▶ [Aim of the exercise] Return the run of lines below that opens with the line containing "(b_locks s)) s)))) ->" and closes with the line containing "intros Hr Hlk Hseg", keeping each one exact.

▶ [The data]
--- --- ---
(* ===== verification/PowerOn.v ===== *)
(** From power-on to the files: [main] starts the kernel, the scheduler of the boot processor takes the first process, [forkret] starts the file system in
    it, and the files that mkfs has put on the disk can be read. *)

From S2P Require Import Prelude Bytes Spinlock Sleeplock Buf Ide Bio Cache Log Inode Xv6fs Vfs Kalloc Vm VmSpec Kernel Sched Proc Seg Port Apic Mp IcacheSpec NameSpec Mkfs MkfsSpec MkfsBoot Main MainSpec.

Section Run.
Context {H P : Type} `{Ata H} `{!AtaLaws H} `{Ports P} `{Mmio P}.
Context (hw0 : Z) (ts_at : nat -> Z).
Abbreviation st := (boot H P).

(** [acquire], which waits here while another processor has the lock, and [release]. *)
Definition the_lock (name : string) : M st spinlock := lk ← gets (fun s => b_locks s !! name); deref lk.
Definition set_lock (name : string) (lk : spinlock) : M st unit := modify (fun s => set_locks (<[name := lk]> (b_locks s)) s).
Definition held_by (c : nat) (lk : spinlock) : bool := negb (Spinlock.locked lk =? 0) && bool_decide (lk_cpu lk = Some c).

Definition acquire_ (name : string) : M st unit :=
  ids ← apicids;
  mach_ (this_cpu (pushcli ids hw0)) ;;
  c ← mach_ (cpuid ids hw0);
  lk ← the_lock name;
  guard_ok (held_by c lk) (panic "acquire") ;;
  if negb (Spinlock.locked lk =? 0) then asleep else set_lock name (Spinlock 1 (Some c)).

Definition release_ (name : string) : M st unit :=
  ids ← apicids;
  c ← mach_ (cpuid ids hw0);
  lk ← the_lock name;
  guard_ok (negb (held_by c lk)) (panic "release") ;;
  set_lock name (Spinlock 0 None) ;;
  mach_ (this_cpu (popcli ids hw0)).

(** [scheduler] up to the first [swtch], or a pass over the table without a process to run. *)
Definition schedule : M st (option nat) :=
  ids ← apicids;
  _ ← mach_ (cpuid ids hw0);
  mach_ (this_cpu (modify (set_if true))) ;;
  acquire_ "ptable" ;;
  ps ← kern_ (gets k_procs);
  match first_runnable 0 ps with
  | None => release_ "ptable" ;; mret None
  | Some j =>
      kern_ (modify (set_cur j)) ;;
      p ← kern_ (proc_at j);
      mach_ (switchuvm ids hw0 ts_at (Some p)) ;;
      kern_ (proc_upd j (with_state RUNNING)) ;;
      mret (Some j)
  end.

(** [forkret], to which the stack of a new process returns. *)
Definition run_forkret (first : bool) : M st bool := release_ "ptable" ;; kern_ (forkret first).

Context (ids : list Z) (me : nat) (gdt_at : nat -> Z) (Hnd : NoDup ids) (Hl8 : (length ids <= 8)%nat) (Hme : ids !! me = Some hw0) (Hts : 0 <= ts_at me < 2 ^ 32).
Implicit Types s : st.

Lemma wp_acquire name s (Q : unit -> st -> Prop) : recorded ids s -> b_locks s !! name = Some initlock -> c_ncli (m_cpu (b_mach s)) = 0 ->
  Q tt (set_locks (<[name := Spinlock 1 (Some me)]> (b_locks s)) (set_bmach (set_cpu (Cpu false 1 (c_if (m_cpu (b_mach s)))) (b_mach s)) s)) -> wp (acquire_ name) s Q.
Proof.
  intros Hr Hlk Hn HQ. pose proof (found_at ids Hnd Hl8 me hw0 Hme) as Hf. unfold acquire_, the_lock, set_lock. apply wp_bind, (wp_apicids ids); [done|]. apply wp_bind, wp_mach.
  eapply (Seg.wp_push ids hw0 me); [exact Hf|lia|]. cbn zeta. rewrite Hn. apply wp_bind, wp_mach. eapply wp_cpuid; [exact Hf|done|]. apply wp_bind, wp_bind, wp_gets. eapply wp_deref; [exact Hlk|].
  cbn. apply wp_bind, wp_ret, wp_modify. cbn in HQ |- *. by destruct s.
Qed.

Lemma wp_release name s (Q : unit -> st -> Prop) : recorded ids s -> b_locks s !! name = Some (Spinlock 1 (Some me)) -> c_if (m_cpu (b_mach s)) = false -> c_ncli (m_cpu (b_mach s)) = 1 ->
  (let e := c_intena (m_cpu (b_mach s)) in Q tt (set_locks (<[name := initlock]> (b_locks s)) (set_bmach (set_cpu (Cpu e 0 e) (b_mach s)) s))) -> wp (release_ name) s Q.
Proof.
  intros Hr Hlk Hif Hn HQ. pose proof (found_at ids Hnd Hl8 me hw0 Hme) as Hf. unfold release_, the_lock, set_lock. apply wp_bind, (wp_apicids ids); [done|]. apply wp_bind, wp_mach.
  eapply wp_cpuid; [exact Hf|done|]. apply wp_bind, wp_bind, wp_gets. eapply wp_deref; [exact Hlk|]. unfold held_by. cbn [Spinlock.locked lk_cpu]. rewrite bool_decide_true by done.
  apply wp_bind, wp_ret, wp_bind, wp_modify, wp_mach. eapply (Seg.wp_pop ids hw0 me); [exact Hf|exact Hif|cbn; lia|]. cbn in HQ |- *. rewrite Hn. cbn. by destruct s.
Qed.

(** The first process runs, in its own address space. *)
Definition init_running (d' stack : Z) : proc := with_state RUNNING (init_proc d' stack).

Lemma wp_schedule s d' stack v k0 (Q : option nat -> st -> Prop) :
  recorded ids s -> b_locks s !! "ptable"%string = Some initlock -> seg_ok gdt_at me (b_mach s) -> c_if (m_cpu (b_mach s)) = false -> c_ncli (m_cpu (b_mach s)) = 0 ->
  length (m_tss (b_mach s)) = 8%nat -> b_kern s = init_kern d' stack v k0 -> d' <> 0 -> stack <> 0 ->
  (forall m, task_ok ts_at me (init_running d' stack) m -> c_if (m_cpu m) = false -> c_ncli (m_cpu m) = 1 -> c_intena (m_cpu m) = true -> m_idt m = m_idt (b_mach s) -> m_idtr m = m_idtr (b_mach s) -> seg_ok gdt_at me m ->
     Q (Some 0%nat) (set_bmach m (set_bkern (set_procs (init_running d' stack :: replicate 63 proc_bss) (set_cur 0 (b_kern s)))
       (set_locks (<["ptable"%string := Spinlock 1 (Some me)]> (b_locks s)) s)))) ->
  wp schedule s Q.
Proof.
  intros Hr Hlk Hseg Hif0 Hn Htss Hk Hd Hst HQ. pose proof (found_at ids Hnd Hl8 me hw0 Hme) as Hf. assert (me < 8)%nat by (apply lookup_lt_Some in Hme; lia). unfold schedule.
  apply wp_bind, (wp_apicids ids); [done|]. apply wp_bind, wp_mach. eapply wp_cpuid; [exact Hf|exact Hif0|].
  apply wp_bind, wp_mach, wp_zoom, wp_modify. apply wp_bind, wp_acquire; [done|done|done|]. apply wp_bind, wp_zoom, wp_gets.
  cbn [b_kern set_bmach set_bkern set_locks]. rewrite Hk. cbn [k_procs init_kern]. change (first_runnable 0 (init_proc d' stack :: replicate 63 proc_bss)) with (Some 0%nat). cbv iota.
  apply wp_bind, wp_zoom, wp_modify. apply wp_bind, wp_zoom. eapply wp_eq; [reflexivity|].
  apply wp_bind, wp_mach. eapply wp_mono; [apply (wp_switchuvm ids hw0 gdt_at ts_at me); [exact Hf|exact Hts|exact Hseg|cbn; lia|split; [done|done]|done|done]|].
  intros [] m ((Hseg' & Htask & Hidt & Hidtr & _) & Hif & Hn' & He). apply wp_bind, wp_zoom. eapply wp_upd0; [reflexivity|]. apply wp_ret.
  rewrite Hk in HQ. specialize (HQ m Htask Hif Hn' (He ltac:(done)) Hidt Hidtr Hseg'). by destruct s.
Qed.
End Run.

(** ** The inode cache with the root directory *)
Lemma idle_root {D} `{DiskDriver D} (lg : logst D) : idle_cache (root_cached lg).
Proof.
  split; [|reflexivity| |apply Nat.leb_le; reflexivity].
  - destruct (iget_root (fs_bss lg) ROOTINO (icache_ok_bss lg)) as (k & y & s & He & Hok & _); [exists 0%nat, inode_bss; by split; [|left]|].
    change (iget ROOTDEV ROOTINO (fs_bss lg)) with (Ok 0%nat (root_cached lg)) in He. by injection He as <- <-.
  - intros j x Hx. cbn [root_cached fs_inode] in Hx. destruct j as [|j]; [by injection Hx as <-|]. change (replicate 49 inode_bss !! j = Some x) in Hx. by apply lookup_replicate in Hx as [-> _].
Qed.

(** The first process runs on the boot processor: its page directory is loaded, its kernel stack is that of the task state, and the code that is linked into the kernel
    is at address 0. Every page of memory is the kernel's, a stack, the process's, or free. *)
Definition first_process {H P} (kend kdata : Z) (initcode : list Z) (ts_at : nat -> Z) (me : nat) (s : boot H P) : Prop :=
  exists d T X l d' stack, d :: tabs T ++ X ++ l ≡ₚ high_pages ++ low_pages kend /\ init_memory kend kdata initcode (k_vm (b_kern s)) d T X l d' stack /\
    k_procs (b_kern s) = init_running d' stack :: replicate 63 proc_bss /\ k_cur (b_kern s) = 0%nat /\ task_ok ts_at me (init_running d' stack) (b_mach s) /\ c_if (m_cpu (b_mach s)) = true.

Section Start.
Context {H P : Type} `{Ata H} `{!AtaLaws H} `{Ports P} `{Mmio P}.
Context (kend kdata : Z) (initcode entryother junk : list Z) (mem : Z -> Z) (mp_fuel lapic_fuel : nat).
Context (hw0 : Z) (ap_dev : nat -> P) (gdt_at ts_at : nat -> Z) (idt_at mpenter_at entrypgdir_at : Z) (vectors : list Z) (ids : list Z) (me : nat).
Context (Hpf : platform (P := P) kend kdata initcode entryother mem mp_fuel lapic_fuel hw0 gdt_at idt_at mpenter_at vectors ids me) (Hts : 0 <= ts_at me < 2 ^ 32).
Implicit Types s : boot H P.

Lemma init_stack v d T X l d' stack : init_memory kend kdata initcode v d T X l d' stack -> stack <> 0 /\ d' <> 0.
Proof.
  intros (T' & f & l' & _ & [Hc _] & _).
  assert (forall q, q = d' \/ q = stack -> q <> 0) as Hq; [|by split; apply Hq; auto]. intros q Hq.
  destruct (co_alloc _ _ _ _ _ _ _ _ Hc q) as (_ & _ & Ha); [|unfold KERNBASE in Ha; lia].
  rewrite elem_of_cons, !elem_of_app. right; right; right. rewrite elem_of_cons, elem_of_app, !elem_of_cons. tauto.
Qed.

Lemma wp_start (disk : ide H) s img : cold kend disk s -> formatted img -> superblock_of (image img dev 1) = sb ->
  let disk' := ideinit (ide_hw disk) in dwf disk' -> holds disk' img -> dvalid disk' EXT2DEV 1 ->
  wp (main kend kdata initcode entryother junk mem mp_fuel lapic_fuel hw0 ap_dev gdt_at idt_at mpenter_at entrypgdir_at vectors ;; schedule hw0 ts_at ;; run_forkret hw0 true) s
    (fun first s' => first = false /\ first_process kend kdata initcode ts_at me s' /\ exists c0 v, idle_cache c0 /\ booted disk' 1 img c0 (k_fs (b_kern s')) v).
Proof.
  intros Hcold Hfmt Hsb disk' Hwf Hholds Hext. apply wp_bind. eapply wp_mono; [by eapply wp_main|].
  intros [] s1 [(Hr & Hstd & _) [Hgates Htss] _ Hlk (d & T & X & l & d' & stack & v & Hall & Hinit & Hk & Hkd & Hld & (gdt & Hg & Hsg) & _)].
  destruct (pf_ids _ _ _ _ _ _ _ _ _ _ _ _ _ _ Hpf) as [Hnd Hme]. destruct (init_stack _ _ _ _ _ _ _ Hinit) as [Hst Hd'].
  assert (length ids <= 8)%nat as Hl8. { destruct (pf_tables _ _ _ _ _ _ _ _ _ _ _ _ _ _ Hpf) as (? & ? & ? & _ & _ & _ & _ & -> & _). rewrite length_take. change (Z.to_nat NCPU) with 8%nat. lia. }
  apply wp_bind. eapply (wp_schedule hw0 ts_at ids me gdt_at Hnd Hl8 Hme Hts); [exact Hr|exact Hlk|split; [apply Hld|by exists gdt]|apply Hld|apply Hld|exact Htss|exact Hk|done|done|].
  intros m Htask Hif Hn He _ _ _. unfold run_forkret. apply wp_bind, (wp_release hw0 ids me Hnd Hl8 Hme); [exact Hr|apply lookup_insert_eq|exact Hif|exact Hn|].
  cbn zeta. apply wp_zoom. eapply wp_mono; [eapply (wp_forkret disk' 1 img Hfmt Hsb Hwf Hholds Hext (root_cached (log_bss disk' 0))); [apply idle_root| |]|].
  - cbn [b_kern set_bkern set_bmach set_locks k_fs set_procs set_cur]. by rewrite Hk.
  - exists (init_running d' stack). split; reflexivity.
  - intros first k' (-> & Hk' & v' & Hb). split; [done|]. split; [|exists (root_cached (log_bss disk' 0)), v'; split; [apply idle_root|exact Hb]].
    exists d, T, X, l, d', stack. split; [exact Hall|]. cbn [b_kern set_bkern]. rewrite Hk'. cbn. rewrite Hk. split; [exact Hinit|]. split; [done|]. split; [done|]. split; [|exact He].
    exact Htask.
Qed.
End Start.

(** C4: From power-on to the files. On every platform with a table of processors, whose local APIC delivers messages, whose memory has its pages and whose root disk holds an
    image that mkfs has made: [main] returns on the boot processor, after it has set up memory, tables and devices and started the other processors; its scheduler takes the first
    process, whose kernel stack and page directory are then loaded and whose memory is the code linked into the kernel at address 0, while every page of memory has one
    use; [forkret] starts the file system in it; and then every file of the image is found by its name and its bytes are read. *)
Theorem power_on_reads {H P} {HA : Ata H} {HL : AtaLaws H} {HP : Ports P} {HM : Mmio P} kend kdata initcode entryother junk mem mp_fuel lapic_fuel hw0 (ap_dev : nat -> P)
    gdt_at ts_at idt_at mpenter_at entrypgdir_at vectors ids me fl m (disk : ide H) (s : boot H P) :
  platform (P := P) kend kdata initcode entryother mem mp_fuel lapic_fuel hw0 gdt_at idt_at mpenter_at vectors ids me -> 0 <= ts_at me < 2 ^ 32 -> cold kend disk s ->
  readable fl -> mkfs_main (argv fl) mk_start = Ok tt m ->
  let disk' := ideinit (ide_hw disk) in dwf disk' -> holds disk' (m_img m) -> dvalid disk' EXT2DEV 1 ->
  exists s', (main kend kdata initcode entryother junk mem mp_fuel lapic_fuel hw0 ap_dev gdt_at idt_at mpenter_at entrypgdir_at vectors ;; schedule hw0 ts_at ;;
      run_forkret hw0 true) s = Ok false s' /\
    first_process kend kdata initcode ts_at me s' /\ reads_back fl (b_kern s').
Proof.
  intros Hpf Hts Hcold Hrd Hm disk' Hwf Hholds Hext. pose proof Hrd as [Hfits Hnul Hlen Htot Hfull Hnd].
  destruct (proj1 (wp_ok _ _ _) (wp_mkfs_main fl Hfits Hlen Htot)) as ([] & m' & Hm' & Hfmt & Hg). rewrite Hm in Hm'. injection Hm' as <-.
  destruct (proj1 (wp_ok _ _ _) (wp_start kend kdata initcode entryother junk mem mp_fuel lapic_fuel hw0 ap_dev gdt_at ts_at idt_at mpenter_at entrypgdir_at vectors ids me Hpf Hts
    disk s (m_img m) Hcold Hfmt (gm_sb _ _ Hg) Hwf Hholds Hext)) as (first & s' & Hs' & -> & Hfp & c0 & v & Hid & Hb).
  exists s'. split; [exact Hs'|]. split; [exact Hfp|]. eapply booted_reads; try eassumption.
  destruct Hfp as (d & T & X & l & d' & stack & _ & _ & Hps & Hcur & _). exists (init_running d' stack). rewrite Hps, Hcur. split; reflexivity.
Qed.

(** ** A machine with a disk *)
Definition pc_ts (c : nat) : Z := 2148597820 + 176 * Z.of_nat c.

(** The disk of the machine after [ideinit]. *)
Lemma pc_disk img : formatted img -> let d := ideinit (image_hw (fun _ => 0) img) in dwf d /\ holds d img /\ dvalid d EXT2DEV 1.
Proof.
  intros Hf d. assert (exists reg, ide_hw d = image_hw reg img) as [reg Hreg].
  { unfold d, image_hw. generalize (sectors (image_sector img) (list_to_set (seqZ 0 2000))). intros st. eexists. reflexivity. }
  apply (image_disk_holds reg); [done|done|..]; unfold d, image_hw; generalize (sectors (image_sector img) (list_to_set (seqZ 0 2000))); intros st; by vm_compute.
Qed.

Lemma power_on_reads_witness :
  exists m s' k2, mkfs_main (argv two_files) mk_start = Ok tt m /\
    (main pc_end pc_data (replicate 44 144) (replicate 100 144) [] smp_memory 5 1 0 (fun _ => Silent) pc_gdt 2148600000 2148540000 2148569088 pc_vectors ;; schedule 0 pc_ts ;;
      run_forkret 0 true) (pc_cold (set_hw (image_hw (fun _ => 0) (m_img m)) sim_blank)) = Ok false s' /\
    read_file (fun _ => None) 0 (replicate 255 0) [47; 99; 97; 116] 0 100 (b_kern s') = Ok (Some (4, [1; 2; 3; 4])) k2.
Proof.
  destruct (proj1 (wp_ok _ _ _) (wp_mkfs_main two_files (rd_fits _ two_files_readable) (rd_count _ two_files_readable) (rd_total _ two_files_readable))) as ([] & m & Hm & Hfm & _).
  destruct (pc_disk (m_img m) Hfm) as (H1 & H2 & H3).
  destruct (power_on_reads pc_end pc_data (replicate 44 144) (replicate 100 144) [] smp_memory 5 1 0 (fun _ => Silent) pc_gdt pc_ts 2148600000 2148540000 2148569088 pc_vectors [0; 1] 0
    two_files m (set_hw (image_hw (fun _ => 0) (m_img m)) sim_blank) (pc_cold _) pc_platform ltac:(unfold pc_ts; lia) (pc_is_cold _) two_files_readable Hm H1 H2 H3) as (s' & Hs' & _ & Hread).
  assert (exists k2, read_file (fun _ => None) 0 (replicate 255 0) [47; 99; 97; 116] 0 100 (b_kern s') = Ok (Some (4, [1; 2; 3; 4])) k2) as (k2 & E2).
  { clear - Hread. destruct (Hread (fun _ => None) 0%nat (replicate 255 0) 0%nat _ 0 100 ltac:(by apply Forall_replicate) ltac:(unfold DIRSIZ; cbn; lia) eq_refl) as (k2 & E2);
      [done|done|by apply (bool_decide_unpack _)|split; [done|by apply Z.leb_le; vm_compute]|lia|]. exists k2. exact E2. }
  exists m, s', k2. split; [exact Hm|]. split; [exact Hs'|]. exact E2.
Defined.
--- --- ---
▶ [Result of this exercise]
       (set_locks (<["ptable"%string := Spinlock 1 (Some me)]> (b_locks s)) s)))) ->
  wp schedule s Q.
Proof.
  intros Hr Hlk Hseg Hif0 Hn Htss Hk Hd Hst HQ. pose proof (found_at ids Hnd Hl8 me hw0 Hme) as Hf. assert (me < 8)%nat by (apply lookup_lt_Some in Hme; lia). unfold schedule.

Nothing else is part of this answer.